BRIEF:
Every line below that mentions the word "then" should be copied out.

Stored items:
(* ===== verification/Catalog.v ===== *)
(** * The catalogue of streams: the server's invariant

    What the store holds between two operations of the server, seen as a map
    from paths to streams: each stream's configuration and abstract state
    (StreamSpec.v), and whether it was soft-deleted. [cat_ok] ties the catalogue
    to the bytes in the store: metadata, tail, records, id mapping, tombstone,
    expiry index, reference counts, the id counter and the deletion cursors. The
    lemmas are the effects of the server's batches on it: a new stream, a
    deletion, a released reference, a soft deletion, a burst. *)

From S2P Require Import Prelude.
From S2P Require Import Bytes.
From S2P Require Import Keys.
From S2P Require Import Meta.
From S2P Require Import Storage.
From S2P Require Import Loads.
From S2P Require Import Batch.
From S2P Require Import Read.
From S2P Require Import Streamer.
From S2P Require Import StreamSpec.
From S2P Require Import StreamerRefine.
From S2P Require Import Deleter.

(** ** The catalogue *)

Record entry : Type := mkEntry {
  e_meta : StreamMeta;      (** the configuration; closure and deadline are the state's *)
  e_state : astate;
  e_gone : bool }.          (** soft-deleted *)

Abbreviation catalog := (gmap bytes entry).

Definition e_id (e : entry) : Z := StreamID (e_meta e).
Definition e_source (e : entry) : Z := ForkedFrom (e_meta e).

(** The metadata as it is stored. *)
Definition e_stored (e : entry) : StreamMeta :=
  meta_with (e_meta e) (a_closed (e_state e)) (a_deadline (e_state e)).

(** The number of forks of a stream. *)
Definition forks (C : catalog) (id : Z) : Z :=
  Z.of_nat (base.size (filter (λ p : bytes * entry, e_source p.2 = id) C)).

(** The reference count the store holds; every failure counts as zero. *)
Definition refs (m : gmap bytes bytes) (id : Z) : Z :=
  match m !! refCountKey id with
  | Some v => match parseU64Value v with Ok n => n | Err _ => 0 end
  | None => 0
  end.

(** The keys a stream owns, reference counts apart. *)
Definition own_key (p : bytes) (i : Z) (k : skey) : bool :=
  match k with
  | KMeta q | KTombstone q => bool_decide (q = p)
  | KIDMapping j | KTail j | KWriterSeq j | KRecord j _ | KProducer j _ | KExpiry _ j
  | KDeletePending j => bool_decide (j = i)
  | KRefCount _ | KIDCounter => false
  end.

(** The id word of a key. *)
Definition key_id (k : skey) : option Z :=
  match k with
  | KIDMapping j | KTail j | KWriterSeq j | KRecord j _ | KProducer j _ | KExpiry _ j
  | KDeletePending j | KRefCount j => Some j
  | KMeta _ | KTombstone _ | KIDCounter => None
  end.

(** The stream [e] is at [p], all its parts in place. *)
Record entry_ok (m : gmap bytes bytes) (next : Z) (p : bytes) (e : entry) : Prop := {
  eo_rep : stream_rep m p (e_meta e) (e_state e);
  eo_wf : astate_wf (e_state e);
  eo_bound : a_tail (e_state e) < 2^63;
  eo_id : 0 < e_id e < next;
  eo_mapping : m !! idMappingKey (e_id e) = Some p;
  eo_tomb : m !! tombstoneKey p =
    if e_gone e then Some (tombstoneValue tombSoftDelete (e_id e)) else None;
  eo_base : a_base (e_state e) = ForkOffset (e_meta e);
  eo_source : 0 ≤ e_source e < e_id e;
  eo_root : e_source e = 0 → ForkOffset (e_meta e) = 0 }.

Definition live (C : catalog) (id : Z) : Prop := ∃ p e, C !! p = Some e ∧ e_id e = id.

Section catalogue.
  (** Where the running background deletions stand. *)
  Context {R : gmap Z phase}.

(** A deletion that was started is of a stream that is no more. *)
Definition started_ok (next : Z) (C : catalog) (id : Z) : Prop := is_u64 id ∧ id < next ∧ ¬ live C id.

(** Every record and producer state is of a stream, or waits to be reclaimed. *)
Definition owned (m : gmap bytes bytes) (C : catalog) : Prop :=
  ∀ id k, is_u64 id → skey_wf k → reclaimed_key id k = true → is_Some (m !! encode_skey k) →
    live C id ∨ is_Some (m !! deletePendingKey id).

(** [owed] is a stream whose reference count is about to be decremented (0 for
    none): the count is one too high. *)
Record cat_ok (m : gmap bytes bytes) (next : Z) (C : catalog) (owed : Z) : Prop := {
  co_keys : keys_wf m;
  co_next : 1 ≤ next < 2^64;
  co_counter : m !! idCounterKey = Some (u64Value next) ∨ (m !! idCounterKey = None ∧ next = 1);
  co_entry : ∀ p e, C !! p = Some e → entry_ok m next p e;
  co_absent : ∀ p, C !! p = None → m !! metaKey p = None ∧ m !! tombstoneKey p = None;
  co_mapped : ∀ id p, is_u64 id → m !! idMappingKey id = Some p →
    ∃ e, C !! p = Some e ∧ e_id e = id;
  co_fresh : ∀ k i, skey_wf k → key_id k = Some i → next ≤ i → m !! encode_skey k = None;
  co_refs : ∀ p e, C !! p = Some e →
    refs m (e_id e) = forks C (e_id e) + (if decide (e_id e = owed) then 1 else 0);
  co_cursor : ∀ id, is_u64 id → cursor_ok id m;
  co_pending : ∀ id, is_u64 id → is_Some (m !! deletePendingKey id) → ¬ live C id;
  co_running : ∀ id ph, R !! id = Some ph → started_ok next C id ∧ phase_ok id m ph;
  co_owned : owned m C }.

(** A soft-deleted stream is kept for the forks it has. *)
Definition gone_kept (C : catalog) : Prop :=
  ∀ p e, C !! p = Some e → e_gone e = true → 0 < forks C (e_id e).

(** ** Lemmas: the catalogue *)

Lemma forks_nonneg C id : 0 ≤ forks C id.
Proof. unfold forks. lia. Qed.

Lemma forks_mono C C' id : C' ⊆ C → forks C' id ≤ forks C id.
Proof. intros Hs. unfold forks. apply inj_le, map_subseteq_size, map_filter_subseteq_mono, Hs. Qed.

Lemma forks_insert_new C p e id :
  C !! p = None →
  forks (<[p:=e]> C) id = forks C id + (if decide (e_source e = id) then 1 else 0).
Proof.
  intros Hp. unfold forks. case_decide as Hd.
  - rewrite map_filter_insert_True by done.
    rewrite map_size_insert_None by (apply map_lookup_filter_None; by left). lia.
  - rewrite map_filter_insert_False by done. rewrite delete_id by done. lia.
Qed.

Lemma forks_delete C p e id :
  C !! p = Some e →
  forks (delete p C) id = forks C id - (if decide (e_source e = id) then 1 else 0).
Proof.
  intros Hp. rewrite <-(insert_delete_id C p e) at 2 by done.
  rewrite forks_insert_new by apply lookup_delete_eq. lia.
Qed.

Lemma forks_update C p e e' id :
  C !! p = Some e → e_source e' = e_source e → forks (<[p:=e']> C) id = forks C id.
Proof.
  intros Hp He. rewrite <-insert_delete_eq, forks_insert_new by apply lookup_delete_eq.
  rewrite (forks_delete C p e) by done. rewrite He. lia.
Qed.

Lemma forks_pos C id : 0 < forks C id → ∃ p e, C !! p = Some e ∧ e_source e = id.
Proof.
  unfold forks. intros Hs.
  destruct (decide (filter (λ p : bytes * entry, e_source p.2 = id) C = ∅)) as [E|Hne].
  - rewrite E, map_size_empty in Hs. lia.
  - apply map_choose in Hne as (p & e & Hp). apply map_lookup_filter_Some in Hp as [? ?]. eauto.
Qed.

(** ** Lemmas: frames *)

Lemma own_key_other p i q j k :
  own_key p i k = true → p ≠ q → i ≠ j → own_key q j k = false.
Proof.
  intros Hk Hp Hi. destruct k; try done; simpl in *; rewrite bool_decide_eq_true in Hk; subst;
    by apply bool_decide_eq_false.
Qed.

Lemma stream_rep_frame m m' p sm a :
  stream_rep m p sm a → is_u64 (StreamID sm) → 0 ≤ a_base a → a_tail a < 2^64 →
  (∀ k, skey_wf k → stream_key p (StreamID sm) k → m' !! encode_skey k = m !! encode_skey k) →
  stream_rep m' p sm a.
Proof.
  intros [Hm Ht Hr Hp Hw He] Hid Hb Hbound Hk. split.
  - destruct Hm as (?&?&?). split_and!; [done..|]. by at_key Hk (KMeta p).
  - destruct Ht as (?&u&?&?). split; [done|]. exists u. split; [done|]. by at_key Hk (KTail (StreamID sm)).
  - intros i r Hi. unfold stored_record.
    pose proof (lookup_lt_Some _ _ _ Hi). unfold a_tail in Hbound.
    at_key Hk (KRecord (StreamID sm) (a_base a + Z.of_nat i));
      [by apply Hr|split; [done|unfold is_u64; lia]|done].
  - intros pid. by at_key Hk (KProducer (StreamID sm) pid).
  - by at_key Hk (KWriterSeq (StreamID sm)).
  - intros d Hd. at_key Hk (KExpiry d (StreamID sm)); [by apply He|by split|done].
Qed.

Lemma stream_key_own p i k : stream_key p i k → own_key p i k = true.
Proof. destruct k; simpl; try done; intros ->; by apply bool_decide_eq_true. Qed.

Lemma entry_ok_frame m m' next next' p e :
  entry_ok m next p e → next ≤ next' → next < 2^64 →
  (∀ k, skey_wf k → own_key p (e_id e) k = true → m' !! encode_skey k = m !! encode_skey k) →
  entry_ok m' next' p e.
Proof.
  intros [Hrep Hwf Hb Hid Hmap Htomb Hbase Hsrc Hroot] Hn Hb64 Hk.
  assert (is_u64 (e_id e)) by (unfold is_u64; lia).
  split; try done.
  - eapply stream_rep_frame; [done|done|apply Hwf|lia|]. intros k Hwk Hsk.
    apply Hk; [done|]. by apply stream_key_own.
  - lia.
  - at_key Hk (KIDMapping (e_id e)); [done|done|]. by apply bool_decide_eq_true.
  - at_key Hk (KTombstone p); [done|done|]. by apply bool_decide_eq_true.
Qed.

Lemma batch_untouched m b k :
  batch_wf b → skey_wf k → k ∉ b.*1 →
  apply_ops m (encode_batch b) !! encode_skey k = m !! encode_skey k.
Proof. intros. rewrite apply_batch_lookup, batch_lookup_None; done. Qed.

(** A batch on the keys of one stream, the counter and reference counts. *)
Definition local_batch (p : bytes) (i : Z) (b : batch) : Prop :=
  batch_wf b ∧ Forall (λ x, own_key p i x.1 = true ∨ x.1 = KIDCounter ∨ ∃ j, x.1 = KRefCount j) b.

Lemma local_batch_frame m p i b q j k :
  local_batch p i b → skey_wf k → own_key q j k = true → p ≠ q → i ≠ j →
  apply_ops m (encode_batch b) !! encode_skey k = m !! encode_skey k.
Proof.
  intros [Hwf Hloc] Hk Hown Hp Hi. apply batch_untouched; [done..|].
  intros (x & -> & Hx)%list_elem_of_fmap. rewrite Forall_forall in Hloc.
  destruct (Hloc x Hx) as [Ho|[Ho|[? Ho]]].
  - by rewrite (own_key_other q j p i) in Ho by congruence.
  - rewrite Ho in Hown. done.
  - rewrite Ho in Hown. done.
Qed.

Lemma refs_eq m m' id :
  m' !! refCountKey id = m !! refCountKey id → refs m' id = refs m id.
Proof. unfold refs. by intros ->. Qed.

Lemma refs_put m id n : m !! refCountKey id = Some (u64Value n) → refs m id = u64 n.
Proof. unfold refs. intros ->. by rewrite parseU64Value_be64. Qed.

Section cat_facts.
  Context (m : gmap bytes bytes) (next : Z) (C : catalog) (owed : Z).
  Hypothesis Hok : cat_ok m next C owed.

Lemma cat_id p e : C !! p = Some e → is_u64 (e_id e) ∧ 0 < e_id e < next.
Proof.
  intros Hp. pose proof (eo_id _ _ _ _ (co_entry _ _ _ _ Hok p e Hp)).
  pose proof (co_next _ _ _ _ Hok). unfold is_u64. lia.
Qed.

Lemma cat_id_inj p q e e' : C !! p = Some e → C !! q = Some e' → e_id e = e_id e' → p = q.
Proof.
  intros Hp Hq E. pose proof (eo_mapping _ _ _ _ (co_entry _ _ _ _ Hok p e Hp)) as H1.
  pose proof (eo_mapping _ _ _ _ (co_entry _ _ _ _ Hok q e' Hq)) as H2.
  rewrite E in H1. rewrite H1 in H2. by apply (inj Some) in H2.
Qed.

Lemma cat_not_live id : next ≤ id → ¬ live C id.
Proof. intros Hn (p & e & Hp & <-). pose proof (cat_id p e Hp). lia. Qed.

Lemma cat_source_live p e : C !! p = Some e → 0 ≤ e_source e < next.
Proof.
  intros Hp. pose proof (co_entry _ _ _ _ Hok p e Hp) as He.
  pose proof (eo_source _ _ _ _ He). pose proof (eo_id _ _ _ _ He). lia.
Qed.

Lemma forks_fresh id : next ≤ id → forks C id = 0.
Proof.
  intros Hn. pose proof (forks_nonneg C id).
  destruct (decide (forks C id = 0)) as [|Hne]; [done|].
  destruct (forks_pos C id) as (p & e & Hp & Hs); [lia|].
  pose proof (cat_source_live p e Hp). lia.
Qed.

(** A stream has fewer forks than ids were given out. *)
Lemma forks_bound id : forks C id < next.
Proof.
  unfold forks. set (F := filter _ C).
  assert (Hsub : e_id <$> (map_to_list F).*2 ⊆+ seqZ 1 (next - 1)).
  { apply NoDup_submseteq.
    - rewrite <-list_fmap_compose. apply NoDup_fmap_2_strong; [|apply NoDup_map_to_list].
      intros [p e] [q e'] Hp Hq E. apply elem_of_map_to_list in Hp, Hq. simpl in E.
      unfold F in Hp, Hq. apply map_lookup_filter_Some in Hp as [Hp _], Hq as [Hq _].
      rewrite (cat_id_inj p q e e') in * by done. congruence.
    - intros i (e & -> & He)%list_elem_of_fmap.
      apply list_elem_of_fmap in He as ([p e'] & -> & Hp%elem_of_map_to_list).
      unfold F in Hp. apply map_lookup_filter_Some in Hp as [Hp _].
      apply elem_of_seqZ. pose proof (cat_id p e' Hp). simpl. lia. }
  apply submseteq_length in Hsub. rewrite !length_fmap, length_seqZ in Hsub.
  rewrite length_map_to_list in Hsub. pose proof (co_next _ _ _ _ Hok).
  lia.
Qed.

PROBLEM SOLUTION:
    if e_gone e then Some (tombstoneValue tombSoftDelete (e_id e)) else None;
    refs m (e_id e) = forks C (e_id e) + (if decide (e_id e = owed) then 1 else 0);
  forks (<[p:=e]> C) id = forks C id + (if decide (e_source e = id) then 1 else 0).
  forks (delete p C) id = forks C id - (if decide (e_source e = id) then 1 else 0).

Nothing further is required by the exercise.